I. Special encoding:
Since redis 2.2, many data types can be optimized by special encoding. Here, the storage structure can be optimized by hash, list, and sets composed of Integers to consume less space. In some cases, you can save 9/10 of the space.
These special codes are completely transparent for redis usage. In fact, they are only a transaction between CPU and memory. If the memory usage is higher, the CPU consumed during data operations will naturally increase, and vice versa. Redis provides a set of configuration parameters for setting various thresholds related to special encoding, such:
# If the number of fields in the hash is smaller than the parameter value, redis uses special encoding for the hash value of the key.
Hash-max-zipmap-entries 64
# If the maximum length of each field in hash is no more than 512 bytes, redis uses a special encoding method for the hash value of the key.
Hash-max-zipmap-value 512
# The meanings of the following two parameters are basically the same as those of the above two hash-related parameters, but the object type is list.
List-max-ziplist-entries 512
List-max-ziplist-value 64
# If the number of integer elements in the set cannot exceed 512, redis uses this special encoding.
Set-max-intset-entries 512
If a value that has been encoded exceeds the maximum limit in the configuration information after modification, redis automatically converts it to a normal encoding format, which is very fast, however, if you perform this operation in turn, convert a normal encoding of the Greater half to a special encoding. redis recommends that you test the conversion efficiency before the formal implementation, this conversion is often very inefficient.
2. Bit and byte operations:
Starting from redis 2.2, redis provides the getrange/setrange/getbit/setbit command for the string type key/value. With these commands, we can access the value data of the string type just like an array operation. For example, the ID that uniquely identifies a user may be a substring of a string value. In this way, you can use the getrange/setrange command to conveniently extract data. In addition, bitmap can be used to indicate the user's gender information, for example, 1 indicates male and 0 indicates female. In this way, when the Gender Information of 100,000,000 users is expressed, it only occupies 12 Mb of storage space. At the same time, it is very efficient to traverse data through the setbit/getbit command.
3. Use hash as much as possible:
because small hash data occupies a relatively small amount of space, we should consider using hash data, such as user registration information, as much as possible in actual applications, this includes the name, gender, email, age, and password fields. Of course, we can store the information in the form of a key, and the information entered by the user is stored in the form of a string value. However, redis is more recommended to store data in the form of hash, and the above information is expressed in the form of field/value.
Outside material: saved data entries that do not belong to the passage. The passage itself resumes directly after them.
Lemma become_follower_log (r : Raft) ep :
  let o := become_follower r ep in
  log o.1 = log r /\ base_seq o.1 = base_seq r /\ base_epoch o.1 = base_epoch r /\ persisted_logs o.2 = [].
Proof. unfold become_follower. by destruct (_ >? _)%Z, (is_leader r). Qed.

Lemma try_win_log (r : Raft) :
  let o := try_win r in
  log o.1 = log r /\ base_seq o.1 = base_seq r /\ base_epoch o.1 = base_epoch r /\ persisted_logs o.2 = [].
Proof.
  unfold try_win. destruct (role r); [done| |done]. case_bool_decide; [done|]. simpl.
  split_and!; try done. apply persisted_logs_replicate.
Qed.

Lemma advance_commit_log (r : Raft) :
  let o := advance_commit r in
  log o.1 = log r /\ base_seq o.1 = base_seq r /\ base_epoch o.1 = base_epoch r /\ persisted_logs o.2 = [].
Proof.
  unfold advance_commit. destruct (role r); [done..|]. set (c := commit_loop _ _ _ _ _).
  destruct (c >? commit r)%Z; simpl; (split_and!; [done..|]);
    rewrite persisted_logs_app, persisted_logs_apply_loop; [apply persisted_logs_replicate|done].
Qed.

Lemma handle_append_log_step (r : Raft) from ep ps pe es cm :
  wf r -> msg_wf (Append ep ps pe es cm) -> log_step r (handle_append r from ep ps pe es cm).
Proof.
  intros Hw (Hps & Hc & Hlen & _). unfold handle_append.
  destruct (ep <? epoch r)%Z; [by apply log_step_same|].
  destruct (follow_log r from ep) as (Hl & Hb & Hbe). pose proof (follow_wf r from ep Hw) as [Hw1 _].
  pose proof (follow_persisted r from ep) as Hpl.
  destruct (follow r from ep) as [r1 acts]; cbn [fst snd] in *.
  destruct (prev_ok r1 ps pe) eqn:Ep; simpl.
  2:{ apply log_step_same; try done. by rewrite persisted_logs_app, Hpl. }
  apply prev_ok_last in Ep; [|done].
  pose proof (append_entries_log es r1 None (ps + 1)) as Hae.
  destruct (append_entries_wf es r1 None (ps + 1)) as [Hw2 _]; [done..|lia|lia|].
  destruct (append_entries_meta es r1 None) as (_ & _ & _ & _ & Hb2 & _).
  assert (base_epoch (append_entries r1 None es).1 = base_epoch r1) as Hbe2.
  { clear. generalize (@None Z). revert r1. induction es as [|e es IH]; intros r1 pf; [done|].
    cbn [append_entries]. destruct (append_one r1 pf e) as [r2 pf2] eqn:E2. rewrite IH.
    unfold append_one in E2. repeat case_match; by injection E2 as <- <-. }
  destruct (append_entries r1 None es) as [r2 pf]; simpl in *.
  set (fin := if (cm >? commit r2)%Z then _ else _).
  assert (log fin.1 = log r2 /\ base_seq fin.1 = base_seq r2 /\ base_epoch fin.1 = base_epoch r2 /\
    persisted_logs fin.2 = []) as (Fl & Fb & Fbe & Fp).
  { unfold fin. destruct (cm >? commit r2)%Z; simpl; split_and!; try done. apply persisted_logs_apply_loop. }
  destruct fin as [r3 applies]; simpl in *. split_and!; simpl; try congruence.
  rewrite !persisted_logs_app, Hpl, Fp; simpl.
  destruct pf as [f|]; simpl; destruct Hae as (H1 & H2); try done; try lia; [|congruence].
  destruct H2 as [H2 H3]. rewrite Fl. split; [lia|].
  rewrite (filter_prefix (base_seq r + 1)) by (rewrite <- Hb, <- Hb2; apply Hw2).
  rewrite (filter_prefix (base_seq r + 1)) by apply Hw. rewrite <- Hb, <- Hl. done.
Qed.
now we will further prove this statement by studying the redis storage mechanism. At the beginning of this blog, we have mentioned the special encoding mechanism. There are two configuration parameters related to the hash type: hash-max-zipmap-entries and hash-max-zipmap-value. As for the scope of their functions, we will not repeat them too much here. Now let's assume that the number of fields stored in hash value is smaller than hash-max-zipmap-entries, and the length of each element is smaller than hash-max-zipmap-value. In this way, whenever a new hash key/value storage is available, redis creates a fixed-length space for the hash value. The maximum number of pre-allocated bytes is:
total_bytes = hash-max-zipmap-entries * hash-max-zipmap-value
As a result, all fields in the hash are reserved, in addition, the field/value can be randomly accessed as the access array, and the step interval between them is hash-max-zipmap-value. Only when the number of fields in the hash value or the length of a new element exceeds the preceding two parameter values, redis will consider re-storing them as hash tables, otherwise, this efficient storage and access method will always be maintained. Besides, each key stores related system information, such as the expiration time and LRU. Therefore, compared with the string-type key/value, the hash type greatly reduces the number of keys (most keys are expressed and stored in the form of hash fields), further optimizing the efficiency of storage space usage.